(** [size] and [position]: [None] leaves the caller's variable alone. *)
Definition file_size_of (f : FileW) : FileStatus * option nat * FileW :=
  match fd f.1 with
  | None => (FsNotOpened, None, f)
  | Some d => match std_len d f.2 with
              | (inr n, w) => (FsOpOk, Some n, (f.1, w))
              | (inl k, w) => (map_io_error k, None, (f.1, w))
              end
  end.
Definition file_position (f : FileW) : FileStatus * option nat * FileW :=
  match fd f.1 with
  | None => (FsNotOpened, None, f)
  | Some d => match std_position d f.2 with
              | (inr n, w) => (FsOpOk, Some n, (f.1, w))
              | (inl k, w) => (map_io_error k, None, (f.1, w))
              end
  end.

Definition seek_from (s : SeekFrom) (f : FileW) : FileStatus * FileW :=
  match fd f.1 with
  | None => (FsNotOpened, f)
  | Some d => match std_seek s d f.2 with
              | (inr _, d, w) => (FsOpOk, (set_fd d f.1, w))
              | (inl k, d, w) => (map_io_error k, (set_fd d f.1, w))
              end
  end.
Definition file_seek (offset : Z) (t : SeekType) (f : FileW) : outcome (FileStatus * FileW) :=
  _ ← fw_assert (bool_decide (t = Relative) || (0 <=? offset)%Z);
  Ret (seek_from (if bool_decide (t = Absolute) then SeekStart offset else SeekCurrent offset) f).
Definition seek_absolute (offset : Z) (f : FileW) : FileStatus * FileW := seek_from (SeekStart offset) f.

Definition flush (f : FileW) : FileStatus * FileW :=
  if bool_decide (mode f.1 = OpenNoMode) then (FsNotOpened, f)
  else if bool_decide (mode f.1 = OpenRead) then (FsInvalidMode, f)
  else match fd f.1 with
       | None => (FsNotOpened, f)
       | Some _ => match std_sync f.2 with
                   | (None, w) => (FsOpOk, (f.1, w))
                   | (Some k, w) => (map_io_error k, (f.1, w))
                   end
       end.

(** The bounded loop of [read]: what was read, an error other than an
    interruption, and the descriptor.  [iterations] counts down from
    [2 * size]. *)
Fixpoint read_loop (iterations : nat) (request : nat) (wait : WaitType) (acc : list Z) (d : StdFile) (w : World)
    : option ErrorKind * list Z * StdFile * World :=
  match iterations with
  | O => (None, acc, d, w)
  | S iterations' =>
      if bool_decide (length acc < request) then
        match std_read (request - length acc) d w with
        | (inr bs, d, w) =>
            if bool_decide (bs = []) then (None, acc, d, w)
            else if bool_decide (wait = NoWait) then (None, acc ++ bs, d, w)
            else read_loop iterations' request wait (acc ++ bs) d w
        | (inl k, d, w) =>
            if bool_decide (k = Interrupted) then read_loop iterations' request wait acc d w
            else (Some k, acc, d, w)
        end
      else (None, acc, d, w)
  end.

(** [read] into a buffer of [request] bytes: the status and the bytes read. *)
Definition file_read (request : nat) (wait : WaitType) (f : FileW) : FileStatus * list Z * FileW :=
  if bool_decide (mode f.1 = OpenNoMode) then (FsNotOpened, [], f)
  else if negb (bool_decide (mode f.1 = OpenRead)) then (FsInvalidMode, [], f)
  else match fd f.1 with
       | None => (FsNotOpened, [], f)
       | Some d =>
           let '(e, bs, d, w) := read_loop (2 * request) request wait [] d f.2 in
           (match e with None => FsOpOk | Some k => map_io_error k end, bs, (set_fd d f.1, w))
       end.

Fixpoint write_loop (iterations : nat) (buffer : list Z) (written : nat) (d : StdFile) (w : World)
    : option ErrorKind * nat * StdFile * World :=
  match iterations with
  | O => (None, written, d, w)
  | S iterations' =>
      if bool_decide (written < length buffer) then
        match std_write (drop written buffer) d w with
        | (inr n, d, w) =>
            if bool_decide (n = 0) then (None, written, d, w)
            else write_loop iterations' buffer (written + n) d w
        | (inl k, d, w) =>
            if bool_decide (k = Interrupted) then write_loop iterations' buffer written d w
            else (Some k, written, d, w)
        end
      else (None, written, d, w)
  end.

(** [write]: the status and the number of bytes written. *)
Definition file_write (buffer : list Z) (wait : WaitType) (f : FileW) : FileStatus * nat * FileW :=
  if bool_decide (mode f.1 = OpenNoMode) then (FsNotOpened, 0, f)
  else if bool_decide (mode f.1 = OpenRead) then (FsInvalidMode, 0, f)
  else match fd f.1 with
       | None => (FsNotOpened, 0, f)
       | Some d =>
           let '(e, n, d, w) := write_loop (2 * length buffer) buffer 0 d f.2 in
           match e with
           | Some k => (map_io_error k, n, (set_fd d f.1, w))
           | None =>
               if bool_decide (wait = Wait) || bool_decide (mode f.1 = OpenSyncWrite) then
                 match std_sync w with
                 | (None, w) => (FsOpOk, n, (set_fd d f.1, w))
                 | (Some k, w) => (map_io_error k, n, (set_fd d f.1, w))
                 end
               else (FsOpOk, n, (set_fd d f.1, w))
           end
       end.

(** The position of the first newline. *)
Fixpoint newline (bs : list Z) : option nat :=
  match bs with
  | [] => None
  | b :: bs' => if (b =? 10)%Z then Some 0 else S <$> newline bs'
  end.

(** The scan of [readline]: the status, the size and the bytes in the buffer;
    every turn reads at least a byte, so [requested] turns are enough. *)
Fixpoint readline_loop (turns requested : nat) (wait : WaitType) (original : nat) (buf : list Z) (f : FileW)
    : FileStatus * nat * list Z * FileW :=
  match turns with
  | O => (FsOtherError, 0, buf, (seek_absolute (Z.of_nat original) f).2)
  | S turns' =>
      if bool_decide (length buf < requested) then
        let chunk := (requested - length buf) `min` FW_FILE_CHUNK_SIZE in
        let '(status, bs, f) := file_read chunk wait f in
        if negb (bool_decide (status = FsOpOk)) then
          (status, 0, buf ++ bs, (seek_absolute (Z.of_nat original) f).2)
        else if bool_decide (bs = []) then (FsOpOk, length buf, buf, f)
        else match newline bs with
             | Some found =>
                 let scan := length buf + found in
                 (FsOpOk, scan + 1, buf ++ bs, (seek_absolute (Z.of_nat (original + scan + 1)) f).2)
             | None => readline_loop turns' requested wait original (buf ++ bs) f
             end
      else (FsOtherError, 0, buf, (seek_absolute (Z.of_nat original) f).2)
  end.
Definition readline (requested : nat) (wait : WaitType) (f : FileW) : FileStatus * nat * list Z * FileW :=
  if bool_decide (mode f.1 = OpenNoMode) then (FsNotOpened, 0, [], f)
  else if negb (bool_decide (mode f.1 = OpenRead)) then (FsInvalidMode, 0, [], f)
  else
    let '(status, p, f) := file_position f in
    if negb (bool_decide (status = FsOpOk)) then (status, 0, [], f)
    else readline_loop (S requested) requested wait (default 0 p) [] f.

Definition set_crc (c : Z) (f : FileW) : FileW := (MkFile (fd f.1) (mode f.1) c (crc_buffer f.1), f.2).
Definition set_crc_buffer (b : list Z) (f : FileW) : FileW := (MkFile (fd f.1) (mode f.1) (crc f.1) b, f.2).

_Work to be completed_
Restate the material word for word, but only from its first line through the line containing "(0 <=? offset)%Z);".

_Reply to the task_
(** [size] and [position]: [None] leaves the caller's variable alone. *)
Definition file_size_of (f : FileW) : FileStatus * option nat * FileW :=
  match fd f.1 with
  | None => (FsNotOpened, None, f)
  | Some d => match std_len d f.2 with
              | (inr n, w) => (FsOpOk, Some n, (f.1, w))
              | (inl k, w) => (map_io_error k, None, (f.1, w))
              end
  end.
Definition file_position (f : FileW) : FileStatus * option nat * FileW :=
  match fd f.1 with
  | None => (FsNotOpened, None, f)
  | Some d => match std_position d f.2 with
              | (inr n, w) => (FsOpOk, Some n, (f.1, w))
              | (inl k, w) => (map_io_error k, None, (f.1, w))
              end
  end.

Definition seek_from (s : SeekFrom) (f : FileW) : FileStatus * FileW :=
  match fd f.1 with
  | None => (FsNotOpened, f)
  | Some d => match std_seek s d f.2 with
              | (inr _, d, w) => (FsOpOk, (set_fd d f.1, w))
              | (inl k, d, w) => (map_io_error k, (set_fd d f.1, w))
              end
  end.
Definition file_seek (offset : Z) (t : SeekType) (f : FileW) : outcome (FileStatus * FileW) :=
  _ ← fw_assert (bool_decide (t = Relative) || (0 <=? offset)%Z);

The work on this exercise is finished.